:: Records provided ::
(* ===== verification/KvStore.v ===== *)
(** * framework/src/database/mysql/kvStore.js: the key-value store

    A table of strings tagged with the JavaScript type of the stored value.
    [prefix] is [kvStoreConfig.prefix].  The operations are shown to implement
    a map from keys to values, [undefined] where nothing is stored. *)
From S2P Require Import Prelude JsValue Database Engine Search Table Schemas.
Local Open Scope Z_scope.

Definition KV_STORE_ALLOWED_VALUE_TYPES : list string :=
  ["boolean"; "number"; "bigint"; "string"; "undefined"].

Definition formatValue (value type : val) : result val :=
  if decide (type = Str "boolean") then Ok (Bool (truthy value))
  else if decide (type = Str "number") then Ok (js_Number value)
  else if decide (type = Str "bigint") then z ← js_BigInt value; Ok (BigI z)
  else if decide (type = Str "string") then Ok (Str (js_String value))
  else if decide (type = Str "undefined") then Ok Undef
  else Ok value.

(** [s.slice(n)] *)
Fixpoint js_slice (n : nat) (s : string) : string :=
  match n, s with
  | O, _ => s
  | S n, EmptyString => EmptyString
  | S n, String _ s => js_slice n s
  end.

Section KvStore.
Context {St : Type} `{SqlLaws St}.
Variable prefix : string.

Definition kv_key (key : string) : string := prefix +:+ "_" +:+ key.

(** [set(key, value, dbTrx)].  A value of another type is only logged. *)
Definition kv_row (key : string) (value : val) : obj :=
  let finalValue := if decide (value = Undef) then value else Str (js_String value) in
  [("key", Str (kv_key key)); ("value", finalValue); ("type", Str (typeof value))].

Definition kv_set (key : string) (value : val) (s : St) : result St :=
  upsert keyValueStoreSchema (Object (kv_row key value)) s.

(** [get(key, dbTrx)] *)
Definition kv_get (key : string) (s : St) : result val :=
  rows ← find keyValueStoreSchema [("key", Str (kv_key key)); ("limit", Num 1)]
           (Arr [Str "value"; Str "type"]) s;
  let row := hd [] rows in
  formatValue (prop row "value") (prop row "type").

(** [getByPattern(pattern, dbTrx)] *)
Definition kv_getByPattern (pattern : val) (s : St) : result (list obj) :=
  rows ← find keyValueStoreSchema
           [("search", Object [("property", Str "key"); ("pattern", pattern)])]
           (Arr [Str "key"; Str "value"; Str "type"]) s;
  mapM_result (fun row =>
    match prop row "key" with
    | Str k => v ← formatValue (prop row "value") (prop row "type");
               Ok [("key", Str (js_slice (String.length prefix + 1) k)); ("value", v)]
    | _ => Throw "row.key.slice is not a function"
    end) rows.

(** [delete(key, dbTrx)] *)
Definition kv_delete (key : string) (s : St) : result (St * Z) :=
  deleteByPrimaryKey keyValueStoreSchema (Arr [Str (kv_key key)]) s.

(** ** The map the store implements *)

(** The values that survive the trip through a string. *)
Definition storable (v : val) : bool :=
  match v with
  | Undef | NaN | BigI _ | Str _ => true
  | Num z => Z.abs z <? 2 ^ 53
  | Bool b => b
  | Null | Arr _ | Object _ => false
  end.

(** What [get] gives for a key to which [v] was set: any boolean is read as
    [true], a number as the double nearest to its text, and [null], arrays and
    objects as the text they were stored as. *)
Definition readback (v : val) : val :=
  match v with
  | Bool _ => Bool true
  | Num z => Num (to_double z)
  | Null | Arr _ | Object _ => Str (js_String v)
  | _ => v
  end.

Lemma readback_storable v : storable v = true -> readback v = v.
Proof.
  destruct v as [| |b|z| |z|t|l|o]; simpl; try done; [by destruct b|].
  intros Hz%Z.ltb_lt. by rewrite to_double_exact.
Qed.

Definition stored_row (key : string) (v : val) : row :=
  row_of [("key", Str (kv_key key));
          ("value", if decide (v = Undef) then Null else Str (js_String v));
          ("type", Str (typeof v))].

(** The rows [rs] hold [m]: every key with a value has the row of something
    that is read back as the value, the others have none. *)
Definition kv_rep (rs : rows) (m : gmap string val) : Prop :=
  table_ok keyValueStoreSchema rs /\
  forall key, match m !! key with
         | Some v => exists w old, readback w = v /\ rs !! [SStr (kv_key key)] = Some (stored_row key w ∪ old)
         | None => rs !! [SStr (kv_key key)] = None
         end.

Definition kv_ok (s : St) (m : gmap string val) : Prop := kv_rep (rows_of s keyValueStoreSchema) m.

Lemma kv_key_inj k k' : kv_key k = kv_key k' -> k = k'.
Proof.
  unfold kv_key. induction prefix as [|c p IH]; rewrite ?append_nil_l, ?append_cons.
  - intros [= E]. exact E.
  - intros [= E]. by apply IH.
Qed.

Lemma format_stored v :
  formatValue (of_sql (to_sql (if decide (v = Undef) then Null else Str (js_String v)))) (Str (typeof v)) = Ok (readback v).
Proof.
  unfold formatValue. destruct v as [| |b|z| |z|s|l|o]; try done.
  - by destruct b.
  - change (Ok (js_Number (Str (string_of_Z z))) = Ok (Num (to_double z))). by rewrite js_Number_String.
  - change ((x ← js_BigInt (Str (string_of_Z z)); Ok (BigI x)) = Ok (BigI z)).
    by rewrite js_BigInt_String.
Qed.

Lemma stored_cells key v old :
  cell (stored_row key v ∪ old) "value" = to_sql (if decide (v = Undef) then Null else Str (js_String v)) /\
  cell (stored_row key v ∪ old) "type" = SStr (typeof v).
Proof.
  split; (rewrite cell_union_l; [reflexivity|]); apply elem_of_dom; eexists; reflexivity.
Qed.

Lemma kv_find_rows key s m :
  kv_ok s m ->
  find keyValueStoreSchema [("key", Str (kv_key key)); ("limit", Num 1)] (Arr [Str "value"; Str "type"]) s
  = Ok ((fun r => [("value", of_sql (cell r "value")); ("type", of_sql (cell r "type"))])
          <$> option_list (rows_of s keyValueStoreSchema !! [SStr (kv_key key)])).
Proof.
  intros [Hok _]. unfold find. simpl.
  rewrite (select_key keyValueStoreSchema s _ [Str (kv_key key)]); [done|done| |done|done|].
  - constructor; [|constructor]. exists (col "string"). split; [by left|done].
  - intros r. unfold matches. simpl. by rewrite !andb_true_r.
Qed.

Lemma kv_get_ok key s m : kv_ok s m -> kv_get key s = Ok (default Undef (m !! key)).
Proof.
  intros Hm. unfold kv_get. rewrite (kv_find_rows key s m Hm). simpl.
  destruct Hm as [_ Hm]. specialize (Hm key). destruct (m !! key) as [v|].
  - destruct Hm as (w & old & <- & ->). simpl. destruct (stored_cells key w old) as [-> ->].
    by apply format_stored.
  - rewrite Hm. reflexivity.
Qed.

Lemma kv_set_insert key v s :
  kv_set key v s = eng_insert_merge keyValueStoreSchema (stored_row key v) s.
Proof.
  unfold kv_set, kv_row, upsert, mapRowsBySchema, mapRowBySchema, stored_row.
  destruct (decide (v = Undef)) as [->|]; simpl; by destruct (eng_insert_merge _ _ s).
Qed.

Lemma stored_row_insertable key v : insertable keyValueStoreSchema (stored_row key v) = true.
Proof. unfold stored_row. by destruct (decide (v = Undef)). Qed.

Lemma stored_row_key key v : key_of keyValueStoreSchema (stored_row key v) = [SStr (kv_key key)].
Proof. reflexivity. Qed.

Lemma kv_set_ok key v s m :
  kv_ok s m ->
  exists s', kv_set key v s = Ok s' /\ kv_ok s' (<[key := readback v]> m) /\
    forall tn, tn <> tableName keyValueStoreSchema -> eng_table s' tn = eng_table s tn.
Proof.
  intros [Hok Hm].
  destruct (insert_merge_law keyValueStoreSchema (stored_row key v) s (stored_row_insertable key v))
    as (s' & E & Hset & Hrest).
  exists s'. rewrite kv_set_insert. split_and!; [done| |done].
  split; rewrite Hset.
  - apply table_ok_insert; [reflexivity|done|apply stored_row_insertable].
  - rewrite stored_row_key. intros key'. destruct (decide (key = key')) as [<-|Hne].
    + rewrite !lookup_insert_eq. by do 2 eexists.
    + rewrite !lookup_insert_ne; [apply Hm|first [done|by intros [= E1%kv_key_inj]]..].
Qed.

Lemma kv_where_key (rs : rows) k r key :
  table_ok keyValueStoreSchema rs -> rs !! k = Some r ->
  matches [KWhereIn (Str "key") (Arr [Str (kv_key key)])] r = true <-> k = [SStr (kv_key key)].
Proof.
  intros Hok Hr. specialize (Hok k r Hr).
  rewrite <- (eq_tests_key keyValueStoreSchema k r [Str (kv_key key)] Hok).
  - unfold matches. simpl. unfold eq_test. simpl. by rewrite orb_false_r.
  - constructor; [|constructor]. exists (col "string"). split; [by left|done].
Qed.

Lemma kv_delete_ok key s m :
  kv_ok s m ->
  exists s' n, kv_delete key s = Ok (s', n) /\ kv_ok s' (delete key m) /\
    forall tn, tn <> tableName keyValueStoreSchema -> eng_table s' tn = eng_table s tn.
Proof.
  intros [Hok Hm]. unfold kv_delete, deleteByPrimaryKey. simpl.
  destruct (delete_law keyValueStoreSchema [KWhereIn (Str "key") (Arr [Str (kv_key key)])] s eq_refl)
    as (s' & E & Hset & Hrest).
  exists s', (count_matching [KWhereIn (Str "key") (Arr [Str (kv_key key)])] (rows_of s keyValueStoreSchema)).
  split_and!; [done| |done]. split; rewrite Hset; [by apply table_ok_filter|].
  intros key'. destruct (decide (key = key')) as [<-|Hne].
  - rewrite lookup_delete_eq. apply map_lookup_filter_None. right. intros r Hr. cbn [snd].
    by rewrite (proj2 (kv_where_key _ _ r key Hok Hr) eq_refl).
  - rewrite lookup_delete_ne by done. specialize (Hm key').
    destruct (m !! key') as [v|].
    + destruct Hm as (w & old & Hv & Hr). exists w, old. split; [done|].
      apply map_lookup_filter_Some. split; [done|]. cbn [snd].
      apply not_true_iff_false. intros [= E1]%(kv_where_key _ _ _ key Hok Hr).
      apply Hne. symmetry. by apply kv_key_inj.
    + apply map_lookup_filter_None. by left.
Qed.


(** [false] does not survive: [Boolean("false")] is [true]. *)
Lemma kv_false_reads_true s m key :
  kv_ok s m -> exists s', kv_set key (Bool false) s = Ok s' /\ kv_get key s' = Ok (Bool true).
Proof.
  intros Hm. destruct (kv_set_ok key (Bool false) s m Hm) as (s' & E & Hok & _). exists s'.
  split; [done|]. by rewrite (kv_get_ok key _ _ Hok), lookup_insert_eq.
Qed.

End KvStore.

Lemma kv_ok_empty prefix : kv_ok prefix (∅ : MemDB) ∅.
Proof.
  split; [by apply (db_ok_empty [keyValueStoreSchema]); left|].
  intros key. rewrite lookup_empty. unfold rows_of. simpl. unfold mem_rows.
  rewrite lookup_empty. simpl. by rewrite lookup_empty.
Qed.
:::
▶ _Required action_
Take the line above containing "(** [getByPattern(pattern, dbTrx)] *)", the line containing "objects as the", and all lines in between, and copy them exactly without anything else.

▶ _Solved problem_
(** [getByPattern(pattern, dbTrx)] *)
Definition kv_getByPattern (pattern : val) (s : St) : result (list obj) :=
  rows ← find keyValueStoreSchema
           [("search", Object [("property", Str "key"); ("pattern", pattern)])]
           (Arr [Str "key"; Str "value"; Str "type"]) s;
  mapM_result (fun row =>
    match prop row "key" with
    | Str k => v ← formatValue (prop row "value") (prop row "type");
               Ok [("key", Str (js_slice (String.length prefix + 1) k)); ("value", v)]
    | _ => Throw "row.key.slice is not a function"
    end) rows.

(** [delete(key, dbTrx)] *)
Definition kv_delete (key : string) (s : St) : result (St * Z) :=
  deleteByPrimaryKey keyValueStoreSchema (Arr [Str (kv_key key)]) s.

(** ** The map the store implements *)

(** The values that survive the trip through a string. *)
Definition storable (v : val) : bool :=
  match v with
  | Undef | NaN | BigI _ | Str _ => true
  | Num z => Z.abs z <? 2 ^ 53
  | Bool b => b
  | Null | Arr _ | Object _ => false
  end.

(** What [get] gives for a key to which [v] was set: any boolean is read as
    [true], a number as the double nearest to its text, and [null], arrays and
    objects as the text they were stored as. *)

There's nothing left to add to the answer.